=== EXERCISE AIM ===
After finding the line containing "(set_confirmHidden false (set_confirmGameTitle" below, please output that line and each following one through the line containing "ui_after (refresh_render serve true)", exactly as written.
※
Lemma refresh_render_world {B : Type} (serve : Backend B) (u : Ui B)
    (reloadMeta : bool) :
  world (ui_after (refresh_render serve reloadMeta) u)
  = after (refresh serve reloadMeta) (world u)
  /\ ui_events (refresh_render serve reloadMeta) u
     = events (refresh serve reloadMeta) (world u)
  /\ confirmHidden (shell (ui_after (refresh_render serve reloadMeta) u))
     = confirmHidden (shell u)
  /\ detailOpen (shell (ui_after (refresh_render serve reloadMeta) u))
     = detailOpen (shell u)
  /\ detailGame (shell (ui_after (refresh_render serve reloadMeta) u))
     = detailGame (shell u).
Proof.
  unfold refresh_render, refresh.
  rewrite !ui_after_bind, !ui_events_bind, !after_bind, !events_bind,
    !lift_after, !lift_events.
  cbn [world shell].
  destruct reloadMeta.
  - set (u2 := mkUi (after renderGames (after (loadGames serve) (world u))) (shell u)).
    destruct (loadMeta_render_world serve u2) as (-> & -> & _ & _ & -> & -> & -> & _).
    repeat split.
  - repeat split.
Qed.

(* ===================================================================== *)
(** ** Delete *)
(* ===================================================================== *)

Lemma promptDelete_found {B : Type} (u : Ui B) (id : Z) (game : Game.t) :
  List.find (fun g => Z.eqb (Game.id g) id) (games (app (world u))) = Some game ->
  ui_after (promptDelete id) u
  = mkUi (mkWorld (set_pendingDeleteId (Some id) (app (world u))) (page (world u))
            (backend (world u)))
         (set_confirmHidden false (set_confirmGameTitle (Game.title game) (shell u)))
  /\ ui_events (promptDelete id) u = [].
Proof.
  intros Hf. unfold promptDelete.
  unfold ui_after, ui_events, mbind, U_bind, lift, update_shell, get_app, update_app.
  simpl. now rewrite Hf.
Qed.

Lemma promptDelete_missing {B : Type} (u : Ui B) (id : Z) :
  List.find (fun g => Z.eqb (Game.id g) id) (games (app (world u))) = None ->
  ui_after (promptDelete id) u = u /\ ui_events (promptDelete id) u = [].
Proof.
  intros Hf. unfold promptDelete.
  unfold ui_after, ui_events, mbind, U_bind, lift, update_shell, get_app, update_app.
  simpl. rewrite Hf. now destruct u as [[? ? ?] ?].
Qed.

Lemma confirmDelete_idle {B : Type} (serve : Backend B) (u : Ui B) :
  truthy_id (pendingDeleteId (app (world u))) = None ->
  ui_after (confirmDelete_click serve) u = u
  /\ ui_events (confirmDelete_click serve) u = [].
Proof.
  intros Hp. unfold confirmDelete_click.
  unfold ui_after, ui_events, mbind, U_bind, lift, get_app.
  simpl. rewrite Hp. simpl. now destruct u as [[? ? ?] ?].
Qed.

Lemma confirmDelete_rejected {B : Type} (serve : Backend B) (u : Ui B)
    (id : Z) (e : string) (b' : B) :
  truthy_id (pendingDeleteId (app (world u))) = Some id ->
  serve unit (DeleteGame id) (backend (world u)) = (Err e, b') ->
  ui_after (confirmDelete_click serve) u
  = mkUi (mkWorld (app (world u)) (page (world u)) b') (shell u)
  /\ ui_events (confirmDelete_click serve) u
     = [ EInvoke (DeleteGame id); EConsoleError "delete failed:" e;
         EToast "Failed to delete game" "error" ].
Proof.
  intros Hp Hs. unfold confirmDelete_click.
  unfold ui_after, ui_events, mbind, U_bind, lift, get_app, invoke, console_error,
    showToast, emit.
  simpl. rewrite Hp. simpl. now rewrite Hs.
Qed.

Lemma confirmDelete_resolved {B : Type} (serve : Backend B) (u : Ui B)
    (id : Z) (b' : B) :
  truthy_id (pendingDeleteId (app (world u))) = Some id ->
  serve unit (DeleteGame id) (backend (world u)) = (Ok tt, b') ->
  ui_after (confirmDelete_click serve) u
  = ui_after (refresh_render serve true)
      (mkUi (mkWorld (set_pendingDeleteId None (app (world u))) (page (world u)) b')
            (set_confirmHidden true (shell u)))
  /\ ui_events (confirmDelete_click serve) u
     = (EInvoke (DeleteGame id) :: EToast "Game deleted" "info"
        :: ui_events (refresh_render serve true)
             (mkUi (mkWorld (set_pendingDeleteId None (app (world u))) (page (world u)) b')
                   (set_confirmHidden true (shell u)))).
Proof.
  intros Hp Hs. unfold confirmDelete_click.
  unfold ui_after, ui_events, mbind, U_bind, lift, get_app, invoke, showToast, emit,
    update_shell, update_app.
  simpl. rewrite Hp. simpl. rewrite Hs. simpl.
  now destruct (refresh_render serve true _) as [[x u2] l].
Qed.

Lemma refresh_deletes_nothing {B : Type} (serve : Backend B) (w : World B)
    (reloadMeta : bool) :
  omap deleted_id (events (refresh serve reloadMeta) w) = [].
Proof.
  unfold refresh. rewrite !events_bind, !omap_app.
  assert (Hl : forall w', omap deleted_id (events (loadGames serve) w') = []).
  { intros w'. unfold loadGames. run_handler. next_call. now destruct r. }
  assert (Hm : forall w', omap deleted_id (events (loadMeta serve) w') = []).
  { intros w'. unfold loadMeta. run_handler. do 3 next_call.
    now destruct r as [?|?], r0 as [?|?], r1 as [?|?]. }
  rewrite Hl.
  destruct (renderGames_displayed (after (loadGames serve) w)) as (_ & _ & _ & ->).
  destruct reloadMeta; [now rewrite Hm|reflexivity].
Qed.

(** X19: prompting for a listed game with a non-zero id records that id
    and shows the dialog with the game's title; confirming then calls
    [delete_game] once, with that id. When the call rejects, the dialog
    stays open on the same id (so confirming again retries the same
    delete), with a console entry and the failure toast and no refresh.
    When it resolves, the dialog is hidden, the id is forgotten, the info
    toast is shown and one refresh with the metadata follows. *)
Theorem delete_flow {B : Type} (serve : Backend B) (u : Ui B)
    (id : Z) (game : Game.t) :
  id ≠ 0%Z ->
  List.find (fun g => Z.eqb (Game.id g) id) (games (app (world u))) = Some game ->
  pendingDeleteId (app (world (ui_after (promptDelete id) u))) = Some id
  /\ confirmHidden (shell (ui_after (promptDelete id) u)) = false
  /\ confirmGameTitle (shell (ui_after (promptDelete id) u)) = Game.title game
  /\ omap deleted_id
       (ui_events (confirmDelete_click serve) (ui_after (promptDelete id) u))
     = [id]
  /\ (forall e b',
        serve unit (DeleteGame id) (backend (world u)) = (Err e, b') ->
        pendingDeleteId
          (app (world (ui_after (promptDelete id;; confirmDelete_click serve) u)))
        = Some id
        /\ confirmHidden
             (shell (ui_after (promptDelete id;; confirmDelete_click serve) u))
           = false
        /\ games (app (world (ui_after (promptDelete id;; confirmDelete_click serve) u)))
           = games (app (world u))
        /\ ui_events (promptDelete id;; confirmDelete_click serve) u
           = [ EInvoke (DeleteGame id); EConsoleError "delete failed:" e;
               EToast "Failed to delete game" "error" ])
  /\ (forall b',
        serve unit (DeleteGame id) (backend (world u)) = (Ok tt, b') ->
        pendingDeleteId
          (app (world (ui_after (promptDelete id;; confirmDelete_click serve) u)))
        = None
        /\ confirmHidden
             (shell (ui_after (promptDelete id;; confirmDelete_click serve) u))
           = true
        /\ omap call_name (ui_events (promptDelete id;; confirmDelete_click serve) u)
           = [ "delete_game"; "search_games"; "get_platforms"; "get_franchises";
               "get_genres" ]
        /\ head (omap toast (ui_events (promptDelete id;; confirmDelete_click serve) u))
           = Some ("Game deleted", "info")).
Proof.
  intros Hid Hf. destruct (promptDelete_found u id game Hf) as [Hu He].
  set (u1 := ui_after (promptDelete id) u) in *.
  assert (Hp : truthy_id (pendingDeleteId (app (world u1))) = Some id).
  { rewrite Hu. simpl. apply Z.eqb_neq in Hid. now rewrite Hid. }
  assert (Hb : backend (world u1) = backend (world u)) by now rewrite Hu.
  split; [now rewrite Hu|]. split; [now rewrite Hu|]. split; [now rewrite Hu|].
  split.
  { destruct (serve unit (DeleteGame id) (backend (world u1))) as [[[]|e] b'] eqn:Hs.
    - destruct (confirmDelete_resolved serve u1 id b' Hp Hs) as [_ ->].
      destruct (refresh_render_world serve
        (mkUi (mkWorld (set_pendingDeleteId None (app (world u1))) (page (world u1)) b')
              (set_confirmHidden true (shell u1))) true) as (_ & -> & _).
      cbn [omap list_omap deleted_id]. f_equal. apply refresh_deletes_nothing.
    - now destruct (confirmDelete_rejected serve u1 id e b' Hp Hs) as [_ ->]. }
  split.
  - intros e b' Hs. rewrite <- Hb in Hs.
    rewrite ui_after_bind, ui_events_bind, He. fold u1.
    destruct (confirmDelete_rejected serve u1 id e b' Hp Hs) as [-> ->].
    rewrite Hu. repeat split.
  - intros b' Hs. rewrite <- Hb in Hs.
    rewrite ui_after_bind, ui_events_bind, He. fold u1.
    destruct (confirmDelete_resolved serve u1 id b' Hp Hs) as [-> ->].
    set (u2 := mkUi (mkWorld (set_pendingDeleteId None (app (world u1))) (page (world u1)) b')
                 (set_confirmHidden true (shell u1))).
    destruct (refresh_render_world serve u2 true) as (-> & -> & -> & _).
    destruct (refresh_app serve (world u2) true) as (gs & ps & fs & ags & ->).
    split; [reflexivity|]. split; [reflexivity|].
    cbn [Datatypes.app omap list_omap call_name toast head].
    split; [|reflexivity]. f_equal.
    unfold refresh. rewrite !events_bind, !omap_app.
    assert (Hlg : forall w', omap call_name (events (loadGames serve) w') = ["search_games"]).
    { intros w'. unfold loadGames. run_handler. next_call. now destruct r. }
    assert (Hlm : forall w', omap call_name (events (loadMeta serve) w')
                  = ["get_platforms"; "get_franchises"; "get_genres"]).
    { intros w'. unfold loadMeta. run_handler. do 3 next_call.
      now destruct r as [?|?], r0 as [?|?], r1 as [?|?]. }
    rewrite Hlg, Hlm.
    match goal with |- context [events renderGames ?w'] =>
      destruct (renderGames_displayed w') as (_ & _ & _ & ->) end.
    reflexivity.
Qed.

Lemma delete_flow_witness :
  pendingDeleteId (app (world (ui_after (promptDelete 7) sample_ui))) = Some 7%Z
  /\ confirmHidden (shell (ui_after (promptDelete 7) sample_ui)) = false
  /\ confirmGameTitle (shell (ui_after (promptDelete 7) sample_ui)) = "Hollow Knight"
  /\ omap deleted_id
       (ui_events (confirmDelete_click listing_backend)
          (ui_after (promptDelete 7) sample_ui))
     = [7%Z]
  /\ pendingDeleteId
       (app (world (ui_after (promptDelete 7;; confirmDelete_click listing_backend)
                      sample_ui)))
     = None
  /\ confirmHidden
       (shell (ui_after (promptDelete 7;; confirmDelete_click listing_backend) sample_ui))
     = true
  /\ omap call_name
       (ui_events (promptDelete 7;; confirmDelete_click listing_backend) sample_ui)
     = [ "delete_game"; "search_games"; "get_platforms"; "get_franchises";
         "get_genres" ]
  /\ head (omap toast
             (ui_events (promptDelete 7;; confirmDelete_click listing_backend) sample_ui))
     = Some ("Game deleted", "info").
Proof.
  destruct (delete_flow listing_backend sample_ui 7 sample_game)
    as (H1 & H2 & H3 & H4 & _ & H6).
  - discriminate.
  - reflexivity.
  - exact (conj H1 (conj H2 (conj H3 (conj H4 (H6 [playing_game] eq_refl))))).
Defined.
※
=== RESULT ===
         (set_confirmHidden false (set_confirmGameTitle (Game.title game) (shell u)))
  /\ ui_events (promptDelete id) u = [].
Proof.
  intros Hf. unfold promptDelete.
  unfold ui_after, ui_events, mbind, U_bind, lift, update_shell, get_app, update_app.
  simpl. now rewrite Hf.
Qed.

Lemma promptDelete_missing {B : Type} (u : Ui B) (id : Z) :
  List.find (fun g => Z.eqb (Game.id g) id) (games (app (world u))) = None ->
  ui_after (promptDelete id) u = u /\ ui_events (promptDelete id) u = [].
Proof.
  intros Hf. unfold promptDelete.
  unfold ui_after, ui_events, mbind, U_bind, lift, update_shell, get_app, update_app.
  simpl. rewrite Hf. now destruct u as [[? ? ?] ?].
Qed.

Lemma confirmDelete_idle {B : Type} (serve : Backend B) (u : Ui B) :
  truthy_id (pendingDeleteId (app (world u))) = None ->
  ui_after (confirmDelete_click serve) u = u
  /\ ui_events (confirmDelete_click serve) u = [].
Proof.
  intros Hp. unfold confirmDelete_click.
  unfold ui_after, ui_events, mbind, U_bind, lift, get_app.
  simpl. rewrite Hp. simpl. now destruct u as [[? ? ?] ?].
Qed.

Lemma confirmDelete_rejected {B : Type} (serve : Backend B) (u : Ui B)
    (id : Z) (e : string) (b' : B) :
  truthy_id (pendingDeleteId (app (world u))) = Some id ->
  serve unit (DeleteGame id) (backend (world u)) = (Err e, b') ->
  ui_after (confirmDelete_click serve) u
  = mkUi (mkWorld (app (world u)) (page (world u)) b') (shell u)
  /\ ui_events (confirmDelete_click serve) u
     = [ EInvoke (DeleteGame id); EConsoleError "delete failed:" e;
         EToast "Failed to delete game" "error" ].
Proof.
  intros Hp Hs. unfold confirmDelete_click.
  unfold ui_after, ui_events, mbind, U_bind, lift, get_app, invoke, console_error,
    showToast, emit.
  simpl. rewrite Hp. simpl. now rewrite Hs.
Qed.

Lemma confirmDelete_resolved {B : Type} (serve : Backend B) (u : Ui B)
    (id : Z) (b' : B) :
  truthy_id (pendingDeleteId (app (world u))) = Some id ->
  serve unit (DeleteGame id) (backend (world u)) = (Ok tt, b') ->
  ui_after (confirmDelete_click serve) u
  = ui_after (refresh_render serve true)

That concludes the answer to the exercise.